Jak pisałam ostatnio, niedawno wróciłam z Polski i okazało się ,że chyba w niezłym momencie, bo ostatnio pogoda wybitnie jest tam męcząca. Tutaj jest słonecznie, i gorąco ,choć jeszcze nie upalnie i przeważnie późnymi  popołudniami słońce nieco skrywa się za chmurkami. Dywany więc już pościągane , tak aby czuć nieco chłodu od podłogi. Po powrocie czekało mnie sporo pracy w ogrodzie, ale o tym następnym razem. Przyjemniejszą rzeczą było ustawianie nowych dekoracji. Z Polski przywiozłam kilka drobiazgów , więc w najbliższych postach będę się nieco chwalić upolowanymi skarbami :-).Zacznę  już dziś od pokazania Wam mojej boskiej :-) wazy. Uwielbiam jej kształt i muszę przyznać ,że nie tak łatwo taką dostać i nie zapłacić majątku. Spoczęła na środku stołu-na honorowym miejscu. Na krześle moja nowa chusta, żeby czasem trochę pogwiazdorzyć;-). W sobotę wybraliśmy się na kolację a ponieważ noc  była trochę wietrzna to ucieszyłam się ,że nie muszę po przyjeździe z Polski , chować chusty do szuflady, tylko mogę ją  jeszcze czasem założyć. Kolejna staroć to świecznik z brązu. Są rzeczy, na które wystarczy spojrzeć raz i już się wie, że to jest to. Ja tak miałam właśnie z tym świecznikiem. Według mnie idealnie pasuje formą  do moich Don Kichotów.









Muszęprzyznać ,że takie jasne, chłodne kolorystycznie wnętrza w tak gorącym kraju, jak dla mnie ,są idealne i aż się dziwię, że raczej większość greckich domów wypełniona jest czerwienią , granatem, kolorem złotym, brązowym czy bordowym. Oczywiście nie wszystkie.

Następnym razem kilka kolejnych nowości, a właściwie staroci, które wymagają odrobiny pracy.
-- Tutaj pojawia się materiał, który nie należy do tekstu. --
(* ===== verification/TrustGate.v ===== *)
(** * Package internal/trust: the trust gate

    [report.go], [cas.go] and [anchors.go], with the list of [trust_embed.go]: the report of
    [atb trust-report] in text and Markdown, with its categories of checks, the gate, the
    summary and the section on the score; and the verification of every anchor of a bundle.
    Files under the repository root, the time and the token verification are arguments, and
    every load of the bundle is one of its own. Theorems: when the gate passes, what the status of the
    report says, and what an anchor's result depends on. *)

From S2P Require Import Prelude GoText Sha256 GoFloat GoJson GoValue GoUnicode GoTime GoStruct Canonicalize Event HashChain Bundle BundleIO BundleSign Profiles Templates Policy Verify Score AnchorClassify Report VerifyReport.
Import Bundle.

Module TrustGate.
Import Score AnchorClassify.

Definition StatusPass : string := "pass".
Definition StatusFail : string := "fail".
Definition StatusWarn : string := "warn".
Definition SeverityCritical : string := "critical".
Definition SeverityAdvisory : string := "advisory".

Record Check := mkCheck {
  ID : string;
  Title : string;
  Status : string;
  Severity : string;
  Blocking : bool;
  Details : string;
  c_Evidence : list string
}.

Record Category := mkCategory { Key : string; cat_Title : string; cat_Status : string; Checks : list Check }.
Record Gate := mkGate { g_Status : string; BlockingFailures : Z; FailedChecks : list string }.
Record Summary := mkSummary { Total : Z; n_Pass : Z; n_Warn : Z; n_Fail : Z }.
Record AnchorQuality := mkQuality { XC : float64; AC : float64; Label : string }.

Record CASSection := mkCASSection {
  cs_ProfileID : string;
  cs_WorkflowClass : string;
  cs_Overall : float64;
  cs_Grade : string;
  cs_SubScores : gmap string float64;
  cs_Weights : gmap string float64;
  cs_AnchorQuality : AnchorQuality
}.

Record TrustGateReport := mkGateReport {
  r_Status : string;
  GeneratedAt : string;
  r_BundlePath : string;
  ChainLength : Z;
  HeadHash : string;
  r_Gate : Gate;
  r_Summary : Summary;
  Categories : list Category;
  r_CAS : option CASSection;
  r_ReviewerIdentities : list VerifyReport.Evidence
}.

(** ** Aggregation *)

(** The first failure decides, else any warning. *)
Definition aggregate (statuses : list string) : string :=
  if existsb (fun s => String.eqb s StatusFail) statuses then StatusFail
  else if existsb (fun s => String.eqb s StatusWarn) statuses then StatusWarn
  else StatusPass.

Definition aggregateStatus (categories : list Category) : string := aggregate (map cat_Status categories).
Definition aggregateChecksStatus (checks : list Check) : string := aggregate (map Status checks).

Definition blocks (c : Check) : bool := Blocking c && negb (String.eqb (Status c) StatusPass).

Definition evaluateGate (categories : list Category) : Gate :=
  let failed := concat (map (fun category =>
    map (fun check => Key category +:+ "." +:+ ID check) (List.filter blocks (Checks category))) categories) in
  mkGate (match failed with [] => StatusPass | _ => StatusFail end) (Z.of_nat (length failed)) failed.

Definition summarize_check (s : Summary) (c : Check) : Summary :=
  let one_if st := if String.eqb (Status c) st then 1 else 0 in
  mkSummary (Total s + 1) (n_Pass s + one_if StatusPass) (n_Warn s + one_if StatusWarn) (n_Fail s + one_if StatusFail).

Definition summarizeChecks (categories : list Category) : Summary :=
  fold_left (fun s category => fold_left summarize_check (Checks category) s) categories (mkSummary 0 0 0 0).

(** A category whose status is the one of its checks. *)
Definition category (key title : string) (checks : list Check) : Category :=
  mkCategory key title (aggregateChecksStatus checks) checks.
(** With an error of the operating system, or none if the file has no certificate. *)
Definition loadVerifyRoots (path : string) : result (option os_error) (option pool) :=
  if String.eqb (TrimSpace path) "" then Ok None
  else
    match ReadFile w path with
    | Err e => Err (Some e)
    | Ok pemBytes => match AppendCertsFromPEM pemBytes with Some p => Ok (Some p) | None => Err None end
    end.

(** [bundle.Load]: the error of an open, and the one that the classification sees. *)
Definition Load_bundle (path : string) : result (BundleIO.file_error * load_failure) bundle :=
  let opened := open_bundle w path in
  let open_error := match opened with Err e => e | Ok _ => mkOSError false false "" end in
  match BundleIO.Load (deadline w).1 (match opened with Ok r => Some r | Err _ => None end) (deadline w).2 with
  | Ok b => Ok b
  | Err e => Err (e, failure_of open_error (wrapped_text w) e)
  end.

(** [EvaluateBundle] on the records of a loaded bundle: no roots, no required anchor. *)
Definition evaluate_selection (path : string) (b : bundle) (selection : verifySelection)
    (policy : option CorroborationPolicy) (strict : bool) : result Report.evaluate_error Report.Report :=
  Report.EvaluateBundle (VerifyTokenDetailed None) anchor_text temporary encode_text policy_text verify_text type_name json_text
    (Report.mkConfig path b (Some <$> profiles selection) (allApplicable selection) false false false)
    (Report.mkOpts policy strict) None false.

Definition anchor_check (roots : option pool) (path : string) (b : bundle) : result anchor_failure anchor_note :=
  verifyBundleAnchor (ReadFile w) ParseGenTime VerifyTokenDetailed temporary encode_text roots path b.

(** The last part: one of four forms of output. *)
Definition emit (cfg : verifyCLIConfig) (b : bundle) (verifyReport : Report.Report) (snapshotCheckFailed : bool) : outcome :=
  let code := if snapshotCheckFailed then exitIntegrityFailure else verificationExitCode verifyReport in
  if verifyWantsStructuredJSON cfg then
    if stdout_fails w then fails exitSystemError CEncode
    else mkOutcome code [PVerifier (VerifyReport.ReportFromVerifyWithBundle verifyReport (Some b))] []
  else if JSON cfg then
    if stdout_fails w then fails exitSystemError CEncode else mkOutcome code [PReport verifyReport] []
  else if isLegacyJSONMode cfg then
    let status :=
      if negb (Report.ChainValid (Report.Integrity verifyReport)) then "invalid"
      else if (length b =? 0)%nat then "empty" else "valid" in
    mkOutcome (if negb (Report.ChainValid (Report.Integrity verifyReport)) then exitIntegrityFailure else exitSuccess)
      [PLegacy status] []
  else mkOutcome code [PText verifyReport] [].

Definition legacy (cfg : verifyCLIConfig) (status : string) (o : outcome) : outcome :=
  if isLegacyJSONMode cfg then print [PLegacy status] o else o.

Definition after_report (cfg : verifyCLIConfig) (b : bundle) (report : Report.Report) : outcome :=
  let snapshotFailures := if WithSnapshotCheck cfg then VerifySnapshotHashes encode_text b else [] in
  let snapshotCheckFailed := nonempty snapshotFailures in
  let verifyReport := if snapshotCheckFailed then with_snapshot_failures snapshotFailures report else report in
  if WithAnchor cfg && Report.ChainValid (Report.Integrity verifyReport) then
    match loadVerifyRoots (RootsPath cfg) with
    | Err e =>
        legacy cfg "invalid" (fails (match e with Some e => classifyVerifyRootsError e | None => exitUserError end) (CRoots e))
    | Ok roots =>
        match anchor_check roots (BundlePath cfg) b with
        | Err e => legacy cfg "invalid" (fails exitIntegrityFailure (CAnchor e))
        | Ok note =>
            print (if JSON cfg || isLegacyJSONMode cfg then [] else [PAnchor note]) (emit cfg b verifyReport snapshotCheckFailed)
        end
    end
  else emit cfg b verifyReport snapshotCheckFailed.

Definition verify_bundle (cfg : verifyCLIConfig) (selection : verifySelection) : outcome :=
  match Load_bundle (BundlePath cfg) with
  | Err (e, f) => legacy cfg "error" (fails (classifyVerifyBundleLoadError f) (CLoad e))
  | Ok b =>
      match validateVerifyBundle (Some b) with
      | Err e => legacy cfg "error" (fails exitUserError (CManifest e))
      | Ok _ =>
          match buildCorroborationOption (ReadFile w) cfg with
          | Err e => fails exitUserError (CPolicy e)
          | Ok policy =>
              match evaluate_selection (BundlePath cfg) b selection policy (StrictSourceSignatures cfg) with
              | Err e => fails exitSystemError (CEvaluate e)
              | Ok report => after_report cfg b report
              end
          end
      end
  end.

Definition runVerifyWithConfigContext (cfg : verifyCLIConfig) (dryRun : bool) : outcome :=
  let quiet := Quiet cfg && negb dryRun && negb (verifyWantsStructuredJSON cfg) && negb (JSON cfg) in
  (if quiet then discard else id)
    match resolveVerifySelection (yaml w) profile_file (ProfileID cfg) with
    | Err e => fails exitUserError (CSelection e)
    | Ok selection =>
        if dryRun then
          if stdout_fails w then fails exitSystemError CEncode
          else mkOutcome exitSuccess [PDryRun (BundlePath cfg) (resolvedProfileID selection)] []
        else verify_bundle cfg selection
    end.

Definition writeVerifySchema (cfg : verifyCLIConfig) : outcome :=
  if negb (String.eqb (SchemaOut cfg) "") then
    if schema_fails w then fails exitSystemError CSchema
    else mkOutcome exitSuccess (if Quiet cfg then [] else [PSchema]) []
  else if stdout_fails w then fails exitSystemError CSchema else mkOutcome exitSuccess [PSchema] [].

(** ** The command on a bundle in a remote store *)

Definition parseRemoteVerifyURI (uri : string) : option (string * string) :=
  if negb (HasPrefix uri "s3://") then None
  else
    match cut slash (B (TrimPrefix uri "s3://")) with
    | (bucket, Some (c :: key)) => Some (S_of bucket, S_of (c :: key))
    | _ => None
    end.

(** The S3 client, if its credentials are there: the object of a bucket and a key, or
    the error of its download, where [not_exist] stands for an object that is not found. *)
Definition s3_client : Type := option (string -> string -> result os_error BundleIO.reader).

Definition runVerifyRemote (client : s3_client) (cfg : verifyCLIConfig) : outcome :=
  match parseRemoteVerifyURI (RemoteURI cfg) with
  | None => fails exitUserError CRemoteURI
  | Some (bucket, key) =>
      let expectedHash := Push.KeyHash (RemoteURI cfg) in
      match client with
      | None => fails exitSystemError CCredentials
      | Some GetObject =>
          match GetObject bucket key with
          | Err e => fails (if not_exist e then exitUserError else exitSystemError) (CDownload e)
          | Ok body =>
              match BundleIO.LoadReader (Some body) with
              | Err e =>
                  fails (classifyVerifyBundleLoadError (failure_of (mkOSError false false "") (wrapped_text w) (BundleIO.FLoad e)))
                    (CRemoteLoad e)
              | Ok b =>
                  match validateVerifyBundle (Some b) with
                  | Err e => fails exitUserError (CManifest e)
                  | Ok _ =>
                      match resolveVerifySelection (yaml w) profile_file (ProfileID cfg) with
                      | Err e => fails exitUserError (CSelection e)
                      | Ok selection =>
                          match buildCorroborationOption (ReadFile w) cfg with
                          | Err e => fails exitUserError (CPolicy e)
                          | Ok policy =>
                              match evaluate_selection (RemoteURI cfg) b selection policy false with
                              | Err e => fails exitSystemError (CEvaluate e)
                              | Ok verifyReport =>
                                  let keyHashOK :=
                                    match expectedHash with
                                    | None => true
                                    | Some h => match List.last (Some <$> b) None with Some r => String.eqb (Hash r) h | None => true end
                                    end in
                                  let code := if negb keyHashOK then exitIntegrityFailure else verificationExitCode verifyReport in
                                  let verifierReport := VerifyReport.ReportFromVerifyWithBundle verifyReport (Some b) in
                                  if verifyWantsStructuredJSON cfg || JSON cfg then
                                    if stdout_fails w then fails exitSystemError CEncode
                                    else mkOutcome code [PRemote verifierReport keyHashOK] []
                                  else
                                    mkOutcome code [PRemoteText verifyReport keyHashOK (match expectedHash with Some _ => true | None => false end)] []
                              end
                          end
                      end
                  end
              end
          end
      end
  end.
Lemma entry_decode e j :
  entry_ok e = true -> int64 (FormatVersion e) = true -> int64 (Position e) = true ->
  valid_string (PrevHash e) = true -> valid_string (Hash e) = true ->
  to_json (AStruct (fields e)) = Some j -> decode (coerce_json j) = Some e.
Proof.
  intros Hok H1 H2 H3 H4 Hj. unfold entry_ok in Hok. rewrite !andb_true_iff in Hok. destruct_and!.
  destruct (struct_decode names (fields e) j eq_refl (fields_sub e) Hj) as (jl & -> & _ & Hd).
  destruct (fields_assoc e) as (E1 & E2 & E3 & E4 & E5 & E6 & E7 & E8 & E9 & E10 & E11 & E12 & E13 & E14 & E15).
  unfold decode. rewrite !Hd, E1, E2, E3, E4, E5, E6, E7, E8, E9, E10, E11, E12, E13, E14, E15.
  rewrite !read_int, !read_string by done. cbn [mbind option_bind].
  rewrite !read_omit_string by done. cbn [mbind option_bind].
  match goal with H : wf_json _ = true |- _ => cbn [to_json]; rewrite H end.
  cbn [mbind option_bind]. unfold dec_raw. rewrite coerce_valid_json by done.
  cbn [mbind option_bind]. by destruct e.
Qed.

Lemma entry_line e x :
  entry_ok e = true -> int64 (FormatVersion e) = true -> int64 (Position e) = true ->
  valid_string (PrevHash e) = true -> valid_string (Hash e) = true ->
  GoValue.Marshal (AStruct (fields e)) = Some x -> Z.of_nat (length x) < maxLineBytes -> holds x e.
Proof.
  intros Hok H1 H2 H3 H4 Hx Hl. destruct (entry_json e Hok) as (kvs & Hj & Hdepth).
  unfold GoValue.Marshal in Hx. rewrite Hj in Hx. injection Hx as <-.
  pose proof (to_json_wf _ _ Hj) as Hwf. split_and!.
  - by apply json_print_printable.
  - unfold json_print. cbn [json_print_with]. by eexists.
  - done.
  - rewrite json_parse_print by done. cbn [mbind option_bind]. by apply entry_decode.
Qed.

(** ** Appending *)

Lemma entry_ok_assign v p ph h e : entry_ok (assign v p ph h e) = entry_ok e.
Proof. done. Qed.

Lemma computeHash_assign v p ph h v' h' e :
  computeHash (assign v p ph h e) = computeHash (assign v' p ph h' e).
Proof. done. Qed.

Lemma prev_of_valid es : chained es -> valid_string (prev_of es) = true.
Proof.
  destruct es as [|e es _] using rev_ind; [done|].
  intros (_ & _ & _ & _ & H)%chained_snoc. unfold prev_of. rewrite last_snoc.
  by eapply Compute_valid.
Qed.

Lemma LastPosition_chained j : chained (entries j) -> LastPosition j = Z.of_nat (length (entries j)).
Proof.
  unfold LastPosition. destruct (entries j) as [|e es _] using rev_ind; [done|].
  intros (_ & _ & H & _)%chained_snoc. rewrite last_snoc, length_app, H. cbn. lia.
Qed.

(** What [Append] prepares extends the chain, and its line reads back. *)
Lemma prepare_spec j e e' line :
  chained (entries j) -> Z.of_nat (length (entries j)) < 2 ^ 63 - 1 ->
  entry_ok e = true -> 0 <= FormatVersion e -> prepare j e = Ok (e', line) ->
  is_open j = true /\ failed j = false /\ chained (entries j ++ [e']) /\
  exists x, line = terminate x /\ (Z.of_nat (length line) <= maxLineBytes -> holds x e') /\
    GoValue.Marshal (AStruct (fields e')) = Some x.
Proof.
  intros Hc Hn Hok Hv. unfold prepare. destruct (is_open j); [|discriminate].
  destruct (failed j); [discriminate|]. cbn [negb].
  set (version := if FormatVersion e =? 0 then _ else _).
  destruct (JournalFormatVersion <? version) eqn:Ev; [discriminate|].
  assert (version = 1) as Hver.
  { unfold version, JournalFormatVersion in *. destruct (FormatVersion e =? 0) eqn:E0; boolify; lia. }
  clearbody version. subst version. destruct (String.eqb (TrimSpace _) ""); [discriminate|].
  rewrite LastPosition_chained, wrap64_id by (done || lia).
  set (e1 := assign 1 _ _ _ e). destruct (computeHash e1) as [h|] eqn:Eh; [|discriminate].
  set (e2 := assign 1 (Position e1) (PrevHash e1) h e1).
  destruct (GoValue.Marshal _) as [x|] eqn:Ex; [|discriminate]. intros [= <- <-].
  split_and!; [done|done| |].
  - apply chained_snoc. split_and!; [exact Hc|reflexivity|reflexivity|reflexivity|].
    unfold e2. rewrite (computeHash_assign _ _ _ _ 1 (Hash e1)). exact Eh.
  - exists x. split_and!; [done| |exact Ex]. intros Hl. apply entry_line; [exact Hok|reflexivity| | | |exact Ex|].
    + unfold e2, e1, int64. cbn [Position assign]. apply andb_true_iff. split; apply Z.leb_le; lia.
    + by apply prev_of_valid.
    + by eapply Compute_valid.
    + unfold terminate in Hl. rewrite length_app in Hl. cbn [length] in Hl. lia.
Qed.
Do zobaczenia więc ...

piątek, 31 maja 2013

WYRÓŻNIENIA.


No i wróciłam.

Podróż nieco przydługa, ale ważne ,że już jestem u siebie, a słysząc o prognozie pogody w Polsce ,cieszę się nawet podwójnie. Po powrocie znalazłam  zaproszenie po odbiór wyróżnień, tym razem to Agni z KUBKA tak hojnie mnie obdarowała. Dziękuję Ci bardzo :-).



 
Poniżej moje odpowiedzi na zadane pytania.
Jeśli kawa/herbata to gdzie wypita? -
kawa zawsze rano i później ok.15, herbata raczej tylko jesienią i w zimie .Gdzie? Raczej w domu.
Ulubiony rodzaj herbaty? - karmelowa z mlekiem, ale i zwykła z cytryną i miodem.
Szklanka na wpół pełna czy pusta?   - pełna
Najlepsze wspomnienie szkolnych lat? - szkołę wspominam dobrze, ale nie mam jakiegoś jednego szczególnego wspomnienia.
Kolor który zawsze dodaje energii? - na mnie pobudzająco działa biel-jej świeżość
Najważniejsze cechy Twojej osobowości? - tolerancja, opanowanie  w stresujących sytuacjach
Ulubiona muzyka? - w zależności od chwili, nastroju, tego co robię w danym momencie-bardzo różna
Zwierze w domu, tak czy nie?- tak
Najbliższa okazja do świętowania to? - 35 urodziny
Co jest najlepszym sposobem na kiepskie dni? - przetrwać je, kolejne przynoszą zawsze lepsze samopoczucie
Czy to gdzie się teraz znajdujesz jest miejscem gdzie chcesz być na zawsze?"na zawsze" to strasznie długo i takich skrajnych założeń unikam, ale z pewnością  w miejscu gdzie jestem teraz, jest mi dobrze.
Dzisiaj nieco krótko, ale powoli zacznę nadrabiać moją nieobecność i u Was i u siebie.Do zobaczenia.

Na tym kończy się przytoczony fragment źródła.